En mi colegio de curas conservadores había un rincón del patio donde los adultos no se metían. Era el lugar, junto con los baños, donde unos pocos fumaban. ¿Habría que facultar a los carabineros para que irrumpan en los baños? Era como en la universidad, donde el concesionario del casino vendía licor, pero sólo a los iniciados y dirigentes.

Muchos espectáculos se resentirán por la desaparición de los auspicios tabacaleros. ¿Y quién pagará? Bueno, los que gustan del deporte y de la cultura.

El costo de estas leyes inútiles debiera descontarse de los sueldos de los parlamentarios y, muy especial, de los médicos, que –como me decía uno de ellos– piensan con el corazón y no con la cabeza. Y cuando estas leyes fracasen, espero que no propongan la pena de muerte para los fumadores.
Nuestra tendencia a regularlo todo termina con la libertad, el desarrollo y reduce el ingreso, en especial de los pobres. Lo del tabaco es sólo un paso más, que sigue a la represión educacional, comercial, ambiental, de la salud, del emprendimiento, de la construcción, del transporte y de cuanto hay.

Bardón no piensa bajar de 30 puchos al día

Reportaje en La Cuarta.

"Un huevoncito del Parlamento no puede restringir mi derecho", pitea economista

¿ANARKOLIBERAL?. A Bardón le cargan las leyes, porque sólo restringen las libertades individuales dice. Relajado el hombre.

En una semana comenzarán a regir algunas de las nuevas normas que regulan el consumo y la publicidad del tabaco, que entre otras funcias prohíbe fumar en un montón de lugares compartidos, obliga a los restoranes a separar ambientes y dispone que la mitad de la cajetilla loree sobre los males que acarrea el pucho.

El economista Álvaro Bardón fumando espera que parta la ley que califica de "aweonada" y "totalitaria", porque cree que no cumplirá ninguno de sus objetivos.

Ex capi del Banco Central durante el gobierno de Pinochet, es un ultraliberal famoso por no tener ni un miserable pelo en la lengua, recomendar la despenalización de las drogas y encender su ventilador cada vez que en una grabadora se aprieta play. Así lo hicimos y opinó "que las leyes antitabaco son bien inútiles, tienen más costos que los beneficios. Esas legislaciones requieren controles, entonces con mis impuestos y los tuyos van a contratar a unos giles pa' que anden persiguiendo a la gente de trabajo a ver si fuma".

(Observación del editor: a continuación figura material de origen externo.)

(** * Pharmpy: workflow graphs, the covariate forward search and the NONMEM
      results reader

    A shallow embedding of
    - the [Workflow] task graph used by the tools ([pharmpy.workflows], driven
      by [tests/tools/test_workflows.py] and the callers in [pharmpy/tools]),
    - [pharmpy/tools/covsearch/tool.py] (greedy forward covariate search and
      its step summary), and
    - [pharmpy/plugins/nonmem/results.py]: the broken-ext-file path, the
      reading of the tables of an ext-file ([parse_ext], [_read_ext_table])
      and [_calculate_cov_cor_coi], and
    - the enumeration of candidates in
      [pharmpy/tools/iivsearch/algorithms.py],
    - the clean levels of [pysn/execute/run_directory.py], and
    - [rvs_same] and the renaming loop of [change_rvs_same] in
      [pharmpy/plugins/nlmixr/sanity_checks.py].

    Python lists are Rocq lists, dicts keyed by strings are [gmap string],
    Python floats are binary64 primitive floats, object identity is an
    explicit identifier carried by the object. *)

From stdpp Require Import gmap strings list pretty relations sorting.
From Stdlib Require Import ZArith Lia Floats Ascii.

Set Default Proof Using "Type".
Set Warnings "-inexact-float".

(* ===================================================================== *)
(** * Task graphs *)
(* ===================================================================== *)

Module Workflows.

(** Modelled from the spec: [Task] (the module [pharmpy.workflows] is not
    among the sources). A task is "comparable by identity"; its name is "not
    guaranteed globally unique". Operation and inputs play no part in the
    shape of the graph and are left out. *)
Record Task := mkTask { task_id : nat; task_name : string }.

#[global] Instance Task_eq_dec : EqDecision Task.
Proof. solve_decision. Defined.

(** Modelled from the spec: [Workflow] (absent class), "a DAG whose nodes
    are Task references and whose edges encode predecessor produces input
    consumed by successor". Nodes and edges are kept in insertion order,
    each once, as the tests read them ([list(wf.tasks.nodes)]). *)
Record Workflow := mkWorkflow {
  nodes : list Task;
  edges : list (Task * Task)
}.
(** * biochatter: the knowledge-graph reflexion agent and the schema prompt builder

    A shallow embedding of [biochatter/kg_langgraph_agent.py] and
    [biochatter/prompts.py].  Python values that come out of [json.loads],
    [yaml.safe_load] or a tool call are modelled dynamically (type [json]),
    Python exceptions by the type [exn], and code that mutates the agent while
    it may raise by a state-and-exception monad [M]. *)

From Stdlib Require Import ZArith Ascii String Lia.
From stdpp Require Import gmap strings list fin_maps.

#[local] Set Warnings "-register-all".
#[local] Open Scope string_scope.
#[local] Open Scope list_scope.

(** ** Python values, exceptions *)

(** What [json.loads] and [yaml.safe_load] produce; [JNull] is Python's [None].
    A [dict] is a finite map: its keys are unique. *)
Inductive json : Type :=
| JNull
| JBool (b : bool)
| JNum (z : Z)
| JStr (s : string)
| JArr (l : list json)
| JObj (m : gmap string json).

(** The exceptions the two modules can meet.  [ValueError] carries its message,
    [Exception] stands for whatever the database driver or its constructor
    raises. *)
Inductive exn : Type :=
| IndexError
| KeyError (k : string)
| TypeError
| AttributeError
| UnboundLocalError
| JSONDecodeError
| ValueError (msg : string)
| Exception (msg : string).

Inductive result (A : Type) : Type :=
| Ok (a : A)
| Raise (e : exn).
Arguments Ok {A} a.
Arguments Raise {A} e.

#[global] Instance result_ret : MRet result := fun A a => Ok a.
#[global] Instance result_bind : MBind result := fun A B f r =>
  match r with
  | Ok a => f a
  | Raise e => Raise e
  end.

(** A string as [json.loads] sees it: either the output of [json.dumps] on a
    value, which parses back to that value, or a text that is no JSON document
    (the empty string, for one), on which [json.loads] raises. *)
Inductive text : Type :=
| NotJson (s : string)
| Serialized (j : json).

Definition json_dumps (j : json) : text := Serialized j.

Definition json_loads (t : text) : result json :=
  match t with
  | Serialized j => Ok j
  | NotJson _ => Raise JSONDecodeError
  end.

(** [bool(x)] *)
Definition py_truthy (j : json) : bool :=
  match j with
  | JNull => false
  | JBool b => b
  | JNum z => negb (z =? 0)%Z
  | JStr s => negb (String.eqb s "")
  | JArr l => match l with [] => false | _ => true end
  | JObj m => negb (bool_decide (m = ∅))
  end.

Confiesa que echa humo desde los 15 años y se zampa en promedio unos 30 cilindros nicotinosos al día, pero dice que es su problema, "porque nos crearon libres y no puede venir un huevoncito del Parlamento a restringir tus derechos".

Para Bardón la solución que podría desincentivar a las chimeneas con patas como él es la educación, porque la gente desde chica tendría conciencia de lo peludo que es fumar.

"DIOS DIJO"

Como don Pucho se peina con los fríos números, le preguntamos por qué en Chilito hay gente que nada en billetes mientras la gran mayoría anda a patás con las lauchas. Bardón considera que "la desigualdad en el ingreso tiene mucho que ver con la Ley Laboral que genera una enorme inactividad y desempleo por el exceso de regulaciones que limitan el emprendimiento. Si, por ejemplo, en Chile quieres salir a taxear, no puedes. Si tienes ese tipo de leyes no es raro que la gallada esté pobre si no la dejan salir a vender tortillas".


-¿Por eso está en contra del salario mínimo?

- El salario mínimo legal genera desempleo entre la gente pobre. Si pones un salario mínimo de 120 mil pesos y llega un curadito acá y me ofrece barrer la vereda por 5 lucas, yo no podría aceptar. Eso está prohibido. Es un desastre.


- Dios creó al hombre libre y le dijo "tienes que ganarte el pan con el sudor de tu frente", y para eso tienes a tu disposición los recursos naturales. El problema tuyo es aprovecharlos. Si te quieres ir al cielo tienes que ejercer tu libertad con responsabilidad. Ése es el mensaje de la Biblia que olvidó la mitad de los curas.

- ¡Glup!

- Yo les enseñaría a los cabros chicos que Dios los creó libres para todo.